Animal rights activists are increasingly targeting animal agricultural businesses, such as dairy, swine and poultry farmers, with undercover video stings designed to generate maximum media attention, warns LeClairRyan shareholder David L. Cook. But agri-businesses can take proactive steps to exclude infiltrators in the first place, he says; and if there is a breach, companies can take legal and other steps to fight back.

“Since 2005, more than two dozen undercover videos have been released in more than 10 states relating to animal agriculture,” explains Cook, who represents major dairy and other agricultural businesses throughout the Northeast from his base in the national law firm’s Rochester office. “These operations use shock and sensationalism to gain media coverage and, ultimately, impact public opinion and disrupt markets.”

Groups such as the Humane Society of the United States (HSUS), Mercy for Animals, People for the Ethical Treatment of Animals (PETA), and Farm Sanctuary have conducted undercover operations targeting the dairy and other industries, he says.

A good defense starts with the hiring process according to Cook, who notes that a resume without animal agriculture experience could signal that an applicant is an undercover plant. “It is perfectly appropriate and legal to ask in an employment interview or on an application if a prospective employee is a member of or supports animal rights organizations,” he writes. “In addition, agricultural employers should require all employees to sign a non-disclosure and confidentiality agreement which includes a prohibition against taking or distributing photographs or video of any aspect of their employment.”

Violators should be dismissed, he adds, pointing out that in most states, an employee may be fired for any reason other than race, national origin, age, gender or sexual orientation. Dairy operations should also be protected with security and surveillance systems. In addition employees should report co-workers who are making videos, taking pictures or otherwise deviating from established policies and principles related to animal health and safety, he notes.

If a company is nonetheless targeted by an undercover operation or becomes the subject of a media report, an attorney should interview all employees who have had any kind of contact with the undercover employee and/or may have been filmed or recorded, writes Cook.

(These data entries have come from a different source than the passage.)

(* ===== verification/Interp.v ===== *)
(** * The interpreter: dispatch, block loop and terminals

    Model of [Interpreter::Run] (both overloads) and [Interpreter::RunTerminal]
    of runtime/backend/interp/interpreter.cpp, and of runtime/ir/terminal.h.
    The block's intrusive instruction list is a list of pointers, an iterator is
    a position in it.  The loop takes fuel and returns [None] when the fuel does
    not suffice; [run_block_total] gives the fuel that does. *)

From Stdlib Require Import ZArith Lia.
From stdpp Require Import numbers base gmap list.
From S2P Require Import Prelude MachineInt IRTypes Instr InterpCore InterpFlags InterpScalar.
From S2P Require Import InterpMemory InterpVector.

Local Open Scope Z_scope.
Local Open Scope svm_scope.

(** ** Terminals (ir/terminal.h) *)

#[warnings="-register-all"]
Inductive Terminal : Type :=
| Invalid
| ReturnToDispatch
| ReturnToHost
| LinkBlock (next : Z)
| LinkBlockFast (next : Z)
| ExternalLinkBlock (next : Z)
| PopRSBHint
| If (cond : Value) (then_ else_ : Terminal)
| Condition (cond : Cond) (then_ else_ : Terminal)
| Switch (value : Value) (cases : list (Imm * Terminal))
| CheckHalt (else_ : Terminal).

Record Block := mkBlock { b_insts : list Ptr; b_terminal : Terminal }.

Section Interpreter.
Context (h : Heap) (cfg : IConfig).
Context (host_fn : Z -> list Z -> M Z).
Context (host_pair_fn : Z -> Z -> Z -> Z -> M (Z * Z)).

(** [Interpreter::Run(Inst*, InterpStack&)]: one case per opcode of ir.inc.
    Floating-point, x87, SSE4.2 string and SHA-256 instructions are the
    opcodes outside the model. *)
Definition run_inst (this : Ptr) : M unit :=
  i <- lift (deref h this);;
  match i_op i with
  | OpCode_LoadLocal => RunLoadLocal h cfg this
  | OpCode_StoreLocal => RunStoreLocal h cfg this
  | OpCode_LoadUniform => RunLoadUniform h cfg this
  | OpCode_StoreUniform => RunStoreUniform h cfg this
  | OpCode_GetUniformAddress => RunGetUniformAddress h cfg this
  | OpCode_LoadMemory | OpCode_LoadMemoryTSO => RunLoadMemory h cfg this
  | OpCode_StoreMemory | OpCode_StoreMemoryTSO => RunStoreMemory h cfg this
  | OpCode_MemoryCopy | OpCode_MemoryCopyTSO => RunMemoryCopy h cfg this
  | OpCode_CompareAndSwap => RunCompareAndSwap h cfg this
  | OpCode_CompareAndSwap128 => RunCompareAndSwap128 h cfg this
  | OpCode_CheckMemoryAlignment => RunCheckMemoryAlignment h this
  | OpCode_AtomicExchange => RunAtomicExchange h cfg this
  | OpCode_AtomicFetchAdd => RunAtomicFetchAdd h cfg this
  | OpCode_AtomicRMW => RunAtomicRMW h cfg this
  | OpCode_Select => RunSelect h this
  | OpCode_SelectZero => RunSelectZero h this
  | OpCode_CondSelect => RunCondSelect h this
  | OpCode_CallLambda => RunCallLambda h host_fn this
  | OpCode_CallLocation | OpCode_CallDynamic => RunCallParams h host_fn this
  | OpCode_SetLocation => RunSetLocation h this
  | OpCode_GetLocation => RunGetLocation h this
  | OpCode_Zero => RunZero h this
  | OpCode_GetHostGPR | OpCode_GetHostFPR => RunGetHostReg h this
  | OpCode_BitCast | OpCode_GetResult => RunCopySlot h this
  | OpCode_GetOperand => RunGetOperand h this
  | OpCode_LoadImm => RunLoadImm h this
  | OpCode_Add => RunAdd h this
  | OpCode_Sub => RunSub h this
  | OpCode_Neg => RunNeg h this
  | OpCode_Adc => RunAdc h this
  | OpCode_Sbb => RunSbb h this
  | OpCode_Mul => RunMul h this
  | OpCode_MulSub => RunMulSub h this
  | OpCode_MulHigh => RunMulHigh h this
  | OpCode_Div => RunDiv h this
  | OpCode_SignedDiv64 => RunSignedDiv64 h this
  | OpCode_Div128 => RunDiv128 h this
  | OpCode_Cpuid => RunCpuid h host_pair_fn this
  | OpCode_ZeroExtend32 | OpCode_ZeroExtend64 => RunZeroExtend h this
  | OpCode_ZeroExtend32To64 => RunZeroExtend32To64 h this
  | OpCode_SignExtend => RunSignExtend h this
  | OpCode_And => RunAnd h this
  | OpCode_Or => RunOr h this
  | OpCode_Xor => RunXor h this
  | OpCode_Not => RunNot h this
  | OpCode_AndNot => RunAndNot h this
  | OpCode_GetFlags => RunGetFlags h this
  | OpCode_SaveFlags | OpCode_BranchOnlyFlags => RunSaveFlags h this
  | OpCode_TestFlags => RunTestFlags h this
  | OpCode_TestNotFlags => RunTestNotFlags h this
  | OpCode_ClearFlags => RunClearFlags h this
  | OpCode_SetCarry => RunSetCarry h this
  | OpCode_SetOverflow => RunSetOverflow h this
  | OpCode_InvertCarry => RunInvertCarry
  | OpCode_PublishFCmpFlags => RunPublishFCmpFlags h this
  | OpCode_PublishSse42StrFlags => RunPublishSse42StrFlags h this
  | OpCode_LslImm => RunLsl h true this
  | OpCode_LslValue => RunLsl h false this
  | OpCode_LsrImm => RunLsr h true this
  | OpCode_LsrValue => RunLsr h false this
  | OpCode_AsrImm => RunAsr h true this
  | OpCode_AsrValue => RunAsr h false this
  | OpCode_RorImm => RunRor h true this
  | OpCode_RorValue => RunRor h false this
  | OpCode_ByteSwap => RunByteSwap h this
  | OpCode_CountLeadingZeros64 => RunCountZeros h true ValueType_U64 64 this
  | OpCode_CountTrailingZeros64 => RunCountZeros h false ValueType_U64 64 this
  | OpCode_CountLeadingZeros32 => RunCountZeros h true ValueType_U32 32 this
  | OpCode_CountTrailingZeros32 => RunCountZeros h false ValueType_U32 32 this
  | OpCode_BitExtract => RunBitExtract h this
  | OpCode_BitInsert => RunBitInsert h this
  | OpCode_BitClear => RunBitClear h this
  | OpCode_TestBit => RunTestBit h this
  | OpCode_TestZero => RunTestZero h this
  | OpCode_TestNotZero => RunTestNotZero h this
  | OpCode_CondSet => RunCondSet h this
  | OpCode_LocalCondSet => RunLocalCondSet h this
  | OpCode_LocalParitySet => RunLocalParitySet h this
  | OpCode_FCmpCondSet => RunFCmpCondSet h this
  | OpCode_Vec4Add => RunVecBinary h (fun a b => Vec4Binary a b (fun x y => wrap 32 (x + y))) this
  | OpCode_Vec4Sub => RunVecBinary h (fun a b => Vec4Binary a b (fun x y => wrap 32 (x - y))) this
  | OpCode_Vec4Mul => RunVecBinary h (fun a b => Vec4Binary a b (fun x y => wrap 32 (x * y))) this
  | OpCode_Vec4And | OpCode_VecAnd => RunVecBinary h Z.land this
  | OpCode_Vec4Or | OpCode_VecOr => RunVecBinary h Z.lor this
  | OpCode_VecXor => RunVecBinary h Z.lxor this
  | OpCode_VecAndNot => RunVecBinary h (fun a b => Z.land a (not128 b)) this
  | OpCode_VecAdd => RunVecLaneOp h (fun _ => add64) this
  | OpCode_VecSub => RunVecLaneOp h (fun _ => sub64) this
  | OpCode_VecMul => RunVecLaneOp h (fun _ => mul64) this
  | OpCode_VecCmpEq => RunVecLaneOp h (fun _ a b => all_ones_if (a =? b)) this
  | OpCode_VecCmpGt => RunVecLaneOp h lane_cmp_gt this
  | OpCode_VecAvg => RunVecAvg h this
  | OpCode_VecMin => RunVecMinMax h lane_min this
  | OpCode_VecMax => RunVecMinMax h lane_max this
  | OpCode_VecMulHigh16 => RunVecMulHigh16 h this
  | OpCode_VecMulWiden => RunVecMulWiden h this
  | OpCode_VecSatAdd => RunVecSat h lane_sat_add this
  | OpCode_VecSatSub => RunVecSat h lane_sat_sub this
  | OpCode_VecPack => RunVecPack h this
  | OpCode_VecAbsDiffSum8 => RunVecBinary h vec_absdiffsum8 this
  | OpCode_VecMadd16 => RunVecBinary h vec_madd16 this
  | OpCode_VecShiftLeft => RunVecShift h lane_shl false this
  | OpCode_VecShiftRight => RunVecShift h lane_shr false this
  | OpCode_VecShiftRightArithmetic => RunVecShift h lane_sar false this
  | OpCode_VecShiftLeftImm => RunVecShift h lane_shl true this
  | OpCode_VecShiftRightImm => RunVecShift h lane_shr true this
  | OpCode_VecShiftRightArithmeticImm => RunVecShift h lane_sar true this
  | OpCode_VecByteShift => RunVecByteShift h this
  | OpCode_VecShuffle32 => RunVecShuffle32 h this
  | OpCode_VecShuffle32TwoSrc => RunVecShuffle32TwoSrc h this
  | OpCode_VecLoadConst => RunVecLoadConst h this
  | OpCode_VecShuffle32Indexed => RunVecBinary h vec_shuffle_indexed this
  | OpCode_VecSharedZero => RunVecSharedZero h this
  | OpCode_VecShuffle16 => RunVecShuffle16 h this
  | OpCode_VecExtractBytes => RunVecExtractBytes h this
  | OpCode_VecZip => RunVecZipLike h vec_zip this
  | OpCode_VecUnzip => RunVecZipLike h vec_unzip this
  | OpCode_VecDupPairs32 => RunVecDupPairs32 h this
  | OpCode_VecDup64 => RunVecDup64 h this
  | OpCode_VecExtract64 => RunVecExtract64 h this
  | OpCode_VecExtract16 => RunVecExtract16 h this
  | OpCode_VecInsert16 => RunVecInsert16 h this
  | OpCode_VecMovMask => RunVecMovMask h this
  | OpCode_VecTableLookup8 => RunVecBinary h vec_table_lookup8 this
  | OpCode_VecAesEnc | OpCode_VecAesEncFast => RunVecAesEncRound h aes_enc this
  | OpCode_VecAesEncLast | OpCode_VecAesEncLastFast => RunVecAesEncRound h aes_enc_last this
  | OpCode_VecAesDec | OpCode_VecAesDecFast => RunVecAesDecRound h aes_dec this
  | OpCode_VecAesDecLast | OpCode_VecAesDecLastFast => RunVecAesDecRound h aes_dec_last this
  | OpCode_VecAesKeygenAssist => RunVecAesKeygenAssist h this
  | OpCode_VecPclMul => RunVecPclMul h this
  (* the methods with an empty body, and the [default] case *)
  | OpCode_Void | OpCode_DefineLocal | OpCode_MemoryBarrierTSO | OpCode_UniformBarrier
  | OpCode_Goto | OpCode_NotGoto | OpCode_BindLabel | OpCode_AddPhi | OpCode_Nop
  | OpCode_AdvancePC | OpCode_SetHostGPR | OpCode_SetHostFPR | OpCode_PushRSB
  | OpCode_CallReturn | OpCode_PopRSB | OpCode_Div128Remainder | OpCode_CpuidUpper
  | OpCode_BranchOnlyEdges => ret tt
  (* not modelled *)
  | OpCode_X87Op | OpCode_Sse42Str | OpCode_VecSha256Msg1 | OpCode_VecSha256Msg2
  | OpCode_VecSha256Rnds2 | OpCode_VecFAddScalar32 | OpCode_VecFSubScalar32
  | OpCode_VecFMulScalar32 | OpCode_VecFDivScalar32 | OpCode_VecFAddScalar64
  | OpCode_VecFSubScalar64 | OpCode_VecFMulScalar64 | OpCode_VecFDivScalar64
  | OpCode_VecFAdd | OpCode_VecFSub | OpCode_VecFMul | OpCode_VecFDiv | OpCode_VecFMinMax
  | OpCode_VecFUnary | OpCode_VecFCmp | OpCode_VecFCmpMask | OpCode_VecFCvtIntToFloat
  | OpCode_VecFCvtFloatToInt | OpCode_VecFCvtScalar | OpCode_VecFCvtPacked
  | OpCode_VecFMulAdd | OpCode_VecFRoundInt => fail ENotModelled
  end.

(** [Interpreter::RunTerminal]. *)
Fixpoint RunTerminal (t : Terminal) : M HaltReason :=
  match t with
  | Invalid | ReturnToDispatch | PopRSBHint => ret HaltReason_None
  | ReturnToHost => modify (set_halt HaltReason_CallHost);;; ret HaltReason_CallHost
  | LinkBlock next | LinkBlockFast next | ExternalLinkBlock next =>
      s <- get;;
      modify (set_prev_loc (s_current_loc s));;;
      modify (set_current_loc next);;; ret HaltReason_None
  | If cond then_ else_ =>
      c <- ReadScalar h cond;;
      if negb (c =? 0) then RunTerminal then_ else RunTerminal else_
  | Condition cond then_ else_ =>
      fl <- gets s_flags;;
      if EvalCondition cond fl then RunTerminal then_ else RunTerminal else_
  | Switch value cases =>
      x <- ReadScalar h value;;
      (fix try_cases (l : list (Imm * Terminal)) : M HaltReason :=
         match l with
         | [] => ret HaltReason_None
         | (case_value, then_) :: l' =>
             if x =? Imm_Get case_value then RunTerminal then_ else try_cases l'
         end) cases
  | CheckHalt else_ =>
      r <- gets s_halt;;
      if decide (r = HaltReason_None) then RunTerminal else_ else ret r
  end.

(** ** The block loop *)

(** The map [labels]: positions of the [BindLabel]s by the instruction they
    name; a later label replaces an earlier one. *)
Definition labels_step (acc : Res (list (option Ptr * nat))) (e : nat * Ptr)
  : Res (list (option Ptr * nat)) :=
  l <-? acc;
  i <-? deref h (snd e);
  if op_eqb (i_op i) OpCode_BindLabel
  then v <-? GetArg_Value i 0; Ok ((v_inst v, fst e) :: l)
  else Ok l.

Definition collect_labels (insts : list Ptr) : Res (list (option Ptr * nat)) :=
  foldl labels_step (Ok []) (imap pair insts).

Fixpoint find_label (labels : list (option Ptr * nat)) (p : Ptr) : option nat :=
  match labels with
  | [] => None
  | (k, pos) :: rest => if decide (k = Some p) then Some pos else find_label rest p
  end.

(** One iteration of the loop on the instruction at [pc]: the next position,
    or the halt reason that ends the block. *)
Definition loop_step (labels : list (option Ptr * nat)) (pc : nat) (p : Ptr) : M (nat + HaltReason) :=
  i <- lift (deref h p);;
  let op := i_op i in
  if op_eqb op OpCode_Goto || op_eqb op OpCode_NotGoto then
    v <- lift (GetArg_Value i 0);;
    x <- ReadScalar h v;;
    let cond := negb (x =? 0) in
    let jump := Bool.eqb (op_eqb op OpCode_Goto) cond in
    ret (inl (if jump then match find_label labels p with
                           | Some target => S target
                           | None => S pc
                           end
              else S pc))
  else
    run_inst p;;;
    r <- gets s_halt;;
    if decide (r = HaltReason_None) then ret (inl (S pc)) else ret (inr r).

Fixpoint run_loop (fuel : nat) (labels : list (option Ptr * nat)) (b : Block) (pc : nat)
  (s : IState) : option (Res (HaltReason * IState)) :=
  match b_insts b !! pc with
  | None => Some (RunTerminal (b_terminal b) s)
  | Some p =>
      match fuel with
      | O => None
      | S f =>
          match loop_step labels pc p s with
          | Err e => Some (Err e)
          | Ok (inr r, s') => Some (Ok (r, s'))
          | Ok (inl pc', s') => run_loop f labels b pc' s'
          end
      end
  end.

Definition max_inst_id (insts : list Ptr) : Z :=
  foldr (fun p m => Z.max (match h !! p with Some i => i_id i | None => 0 end) m) 0 insts.

(** [Interpreter::Run()]: zeroed slots for the largest id, labels, the loop. *)
Definition run_block (fuel : nat) (b : Block) (s : IState) : option (Res (HaltReason * IState)) :=
  let slot_count := Z.to_nat ((max_inst_id (b_insts b) + 1) * Z.of_nat kSlotStride) in
  let s := set_stack (replicate slot_count 0) s in
  match collect_labels (b_insts b) with
  | Err e => Some (Err e)
  | Ok labels => run_loop fuel labels b 0 s
  end.

End Interpreter.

“Immediately contact your veterinarian and ensure that all your records are up to date and can be provided to law enforcement, if necessary,” he counsels, noting that the burden of proof is on the government to prove that a criminal act has been committed, and that an intent to cause harm and actual harm have both occurred.

“Do not wait for law enforcement to contact you,” Cook says, adding that the accused company’s lawyer should establish a relationship with the prosecutor and advise that they will cooperate with the investigation and respond to media inquiries.

“By proactively dealing with law enforcement, you may be able to demonstrate that no violation of the animal cruelty laws has taken place, avoiding prosecution altogether,” Cook writes. “Generally, most livestock operations will be able to show they are following generally accepted farming practices and, as a result, there is no intent to cause harm.”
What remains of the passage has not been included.